Usiadł na łóżku, zajadając się muffinką. Miałem nadzieję, że się nią nie ubrudzi, ale patrząc na jego twarz w czekoladzie, zaczynałem w to wątpić. Wiedziałem, że to dziecko i że one się brudziły, ale o wiele mniej przeszkadzało mi, to gdy były w domu, a tak będę musiał iść z nim upaćkanym w czekoladzie przez ten cholerny szpital.

– Pewnie, że cię lubię. - Usiadłem obok niego.

– Tato nas chyba nie lubił, bo nie ma go z nami – posmutniał – ale ty jeśteś fajny i się z nami bawisz.

– Twój tato po prostu nie umie się opiekować takimi fajnymi chłopakami. Może, gdy wrócimy do domu, to pogramy w piłkę? - Spojrzałem na niego.
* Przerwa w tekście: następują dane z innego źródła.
(** ** Shutdown *)

(** The steps that are left once the listener is closed, two for a connection:
    the client leaves and [handle] returns. *)
Definition serve_left (pc : ServePC) : nat :=
  match pc with SStart => 3 | SAccept => 2 | SAccepted => 6 | SAdded => 5 | SFailed => 1 | SReturned _ => 0 end.
Definition close_left (pc : ClosePC) : nat :=
  match pc with CCalled => 4 | CBegun => 3 | CShut => 2 | CWaiting => 1 | CReturned => 0 end.
Definition left_over (s : Server) : nat :=
  serve_left (serve s) + (handlers s + (handlers s - gone s)) + sum_list (close_left <$> closers s).

Lemma sum_list_insert (l : list nat) i x y : l !! i = Some x → sum_list (<[i := y]> l) + x = sum_list l + y.
Proof.
  revert i. induction l as [|z l IH]; intros [|i] Hi; try done.
  - injection Hi as ->. simpl. lia.
  - specialize (IH i Hi). simpl. lia.
Qed.

Lemma close_left_step i s pc pc' : closers s !! i = Some pc → close_left pc' < close_left pc →
  sum_list (close_left <$> <[i := pc']> (closers s)) < sum_list (close_left <$> closers s).
Proof.
  intros Hi Hlt. rewrite list_fmap_insert.
  pose proof (sum_list_insert (close_left <$> closers s) i (close_left pc) (close_left pc')) as H.
  rewrite list_lookup_fmap, Hi in H. specialize (H eq_refl). lia.
Qed.

Lemma run_left s s' : server_ok s → listening s = false → run s s' → listening s' = false ∧ left_over s' < left_over s.
Proof.
  intros Hs Hl Hr. pose proof (so_gone _ Hs) as Hg. unfold left_over. destruct Hr as [client s s' E|s s' E|i s s' E].
  - unfold serve_step in E. rewrite Hl in E. destruct (serve s) eqn:Es; try discriminate E; injection E as <-; cbn; (split; [done|lia]).
  - unfold handler_exit in E. destruct (gone s) eqn:Eh; [done|]. injection E as <-. cbn. split; [done|lia].
  - unfold close_step in E. destruct (closers s !! i) as [pc|] eqn:Ei; [|done].
    destruct pc; [destruct (once s)| | |case_decide|]; try discriminate E; injection E as <-; cbn;
      (split; [by destruct (ln s)|]); match goal with |- context [<[i := ?pc']> (closers s)] =>
        pose proof (close_left_step i s _ pc' Ei ltac:(cbn; lia)) end; lia.
Qed.

Lemma live_left s s' : server_ok s → listening s = false → live s s' → listening s' = false ∧ left_over s' < left_over s.
Proof.
  intros Hs Hl Hr. destruct Hr as [a b Hr|a b E]; [by apply run_left|].
  unfold hang_up in E. case_decide; [|done]. injection E as <-. unfold left_over. cbn. split; [done|lia].
Qed.

(** The server has nothing left to do: [Serve] is back, the connections that
    came to their end are over, and the calls of [Close] are back, or wait for
    clients that stay. *)
Definition settled (s : Server) : Prop :=
  (∃ ok, serve s = SReturned ok) ∧ gone s = O ∧ wg s = handlers s ∧
  Forall (λ pc, pc = CReturned ∨ pc = CWaiting ∧ 0 < handlers s) (closers s).

(** Everything is over. *)
Definition drained (s : Server) : Prop :=
  (∃ ok, serve s = SReturned ok) ∧ handlers s = O ∧ wg s = O ∧ Forall (.= CReturned) (closers s).

Lemma settled_drained s : settled s → handlers s = O → drained s.
Proof.
  intros (Hv & _ & Hw & Hc) Hh. split; [done|]. split; [done|]. split; [congruence|].
  eapply Forall_impl; [exact Hc|]. intros pc [?|[_ ?]]; [done|lia].
Qed.

Lemma live_shutdown s s' : server_ok s → live s s' → (shutdown s = true → shutdown s' = true) ∧
  (shutdown s = true → serve s ≠ SReturned false → serve s' ≠ SReturned false).
Proof.
  intros Hs Hr. destruct Hr as [a b Hr|a b E]; [|unfold hang_up in E; case_decide; [|done]; by injection E as <-].
  destruct Hr as [client s s' E|s s' E|i s s' E].
  - unfold serve_step in E. destruct (serve s) eqn:Es; try discriminate E; injection E as <-; cbn; (split; [done|]); try done.
    + by destruct (listening s && client).
    + by intros ->.
  - unfold handler_exit in E. destruct (gone s); [done|]. by injection E as <-.
  - destruct (close_step_fields i s s' Hs E) as (_ & _ & -> & _ & Hsh & _). done.
Qed.

Lemma stuck_settled s : server_ok s → listening s = false → (∀ s', ¬ run s s') → settled s.
Proof.
  intros Hs Hl Hstuck. pose proof (so_listening _ Hs Hl) as [Hf _]. pose proof (so_wg _ Hs) as Hw.
  assert (∃ ok, serve s = SReturned ok) as [ok Es].
  { destruct (serve s) eqn:Es; [exfalso..|eauto];
      (eapply Hstuck; eapply (run_serve true); unfold serve_step; rewrite Es; reflexivity). }
  assert (gone s = O) as Eh.
  { destruct (gone s) eqn:Eh; [done|]. exfalso. eapply Hstuck, run_exit. unfold handler_exit. by rewrite Eh. }
  assert (wg s = handlers s) as Ew by (unfold added in Hw; rewrite Es in Hw; lia).
  split; [eauto|]. split_and!; try done. apply Forall_lookup. intros i pc Hi. rewrite <-Ew.
  destruct pc; [exfalso..| |by left].
  1-3: eapply Hstuck; eapply (run_close i); unfold close_step; rewrite Hi, ?Hf; reflexivity.
  destruct (decide (wg s = O)) as [E0|]; [exfalso|right; split; [done|lia]].
  eapply Hstuck. eapply (run_close i). unfold close_step. by rewrite Hi, decide_True by done.
Qed.

(** C23. Once a call of [Close] has closed the listener, the server stops as far as
    its clients let it.  From any such state, whatever clients leave, it takes
    a bounded number of steps.  Where it can go no further by itself, [Serve]
    has returned, without an error unless it had failed before, the connections
    whose client has left or failed are over, and every call of [Close] is back
    or waits for a client that stays.  If no client stays, then, everything is
    over and every call is back.  A client that stays is waited for without a
    limit: as long as a counted connection is served no waiting call of [Close]
    returns, and a connection ends only after its client has left or failed.
    That a statement in execution ends is assumed. *)
Theorem shutdown_completes s : reachable s → listening s = false →
  (∀ n s', nsteps live n s s' → n + left_over s' ≤ left_over s) ∧
  (∀ s', rtc live s s' → (∀ s'', ¬ run s' s'') →
    settled s' ∧ (serve s ≠ SReturned false → serve s' = SReturned true) ∧
    ((∀ s'', hang_up s' ≠ Some s'') → drained s')) ∧
  (∀ i s', 0 < handlers s → close_step i s = Some s' → ¬ closers s !! i = Some CWaiting) ∧
  (∀ s', run s s' → handlers s' < handlers s → 0 < gone s).
Proof.
  intros Hr Hl. pose proof (reachable_ok s Hr) as Hs. clear Hr. split_and!.
  - intros n s' Hn. induction Hn as [|n a b c Hab _ IH]; [lia|].
    destruct (live_left a b Hs Hl Hab) as [Hl' ?]. specialize (IH Hl' (live_ok a b Hs Hab)). lia.
  - intros s' Hrun Hstuck. pose proof (once_shutdown s Hs (proj1 (so_listening _ Hs Hl))) as Hsh.
    induction Hrun as [a|a b c Hab _ IH].
    + pose proof (stuck_settled a Hs Hl Hstuck) as Hd. split; [done|]. split.
      * destruct Hd as [[[|] ->] _]; congruence.
      * intros Hh. apply settled_drained; [done|]. destruct Hd as (_ & Hg & _). destruct (handlers a) eqn:Eh; [done|].
        exfalso. eapply Hh. unfold hang_up. by rewrite decide_True by lia.
    + destruct (live_left a b Hs Hl Hab) as [Hl' _]. destruct (live_shutdown a b Hs Hab) as [H1 H2].
      destruct (IH Hl' (live_ok a b Hs Hab) Hstuck (H1 Hsh)) as (Hd & Hret & Hx). auto.
  - intros i s' Hh E Hi. pose proof (so_wg _ Hs). unfold close_step in E. rewrite Hi, decide_False in E by lia. done.
  - intros s' Hrun Hlt. destruct Hrun as [client a b E|a b E|i a b E].
    + unfold serve_step in E. destruct (serve a); try discriminate E; injection E as <-; cbn in Hlt; lia.
    + unfold handler_exit in E. destruct (gone a); [done|lia].
    + destruct (close_step_fields i a b Hs E) as (_ & _ & _ & [? _] & _). lia.
Qed.

(** C24. When a call of [Close] is back and the listener is closed, at most one
    connection is still to be served or being served. *)
Theorem Close_leaves_at_most_one s : reachable s → CReturned ∈ closers s → listening s = false → handlers s + pending s ≤ 1.
Proof. intros Hr. apply (so_closed s (reachable_ok s Hr)). Qed.

(** A [Close] before [Serve] has registered its listener closes nothing, and the
    listener it is given later stays open for good. *)
Lemma Close_before_Serve_is_lost : ∃ s, reachable s ∧ closers s = [CReturned] ∧ ∀ s', rtc step s s' → listening s' = true.
Proof.
  set (s := mkServer false true true Finished 0 SStart [CReturned] 0 0). assert (reachable s) as Hr.
  { unfold reachable. calling_step. do 4 closing_step. apply rtc_refl. }
  exists s. split; [exact Hr|]. split; [done|]. intros s' Hs'.
  assert (server_ok s) as Hok by by apply reachable_ok. assert (once s = Finished ∧ listening s = true) as H by done.
  clear Hr. clearbody s. induction Hs' as [|a b c Hab _ IH]; [apply H|]. apply IH; destruct Hab as [a b Hab|a].
  - by eapply live_ok.
  - by apply call_close_ok.
  - destruct H as [Hf Hl]. destruct Hab as [a b [client s1 s2 E|s1 s2 E|i s1 s2 E]|a b E].
    + unfold serve_step in E. destruct (serve s1); try discriminate E; by injection E as <-.
    + unfold handler_exit in E. destruct (gone s1); [done|]. by injection E as <-.
    + destruct (close_step_fields i s1 s2 Hok E) as (_ & _ & _ & _ & _ & _ & _ & Hx). destruct (Hx Hf) as [? ->]. done.
    + unfold hang_up in E. case_decide; [|done]. by injection E as <-.
  - done.
Qed.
– Dobzie. - Uśmiechnął się. – Zjadłem. Chodźmy do mamy.

Nie chciałem, żeby maszerował na nóżkach, co zajęłoby nam dwa razy tyle czasu, więc wziąłem go na ręce, nie zwracając uwagi, że zostawił na mojej białej koszuli czekoladowy odcisk swojej dłoń. Dokładnie na klatce piersiowej. Nie gniewałem się, widocznie mi się należało, a on był jedną z trzech osób, której wolno mnie karać w każdy sposób.

Posadziłem malucha w foteliku i starannie przypiąłem pasami.

– Ubrudziłem cię. - Pokazał na moją koszulę.

– Nie szkodzi. - Pocałowałem go w czoło. – Myślisz, że mama zna sposób, żeby to wyprać?

– Mama zna sposób na wsystko. - Zaśmiał się.

– To cieszę się, że ją mam – powiedziałem, siadając za kierownicę.

Może chciałbym się zmienić, ale nie potrafiłem. Gdybym chciał, żeby Rachel mi w tym pomogła, musiałbym powiedzieć jej o wszystkich zdradach, co by ją zraniło. Wystarczająco dużo w życiu przeszła, żeby ją ranić. Jednak teraz pewnie raniłem ją o wiele bardziej.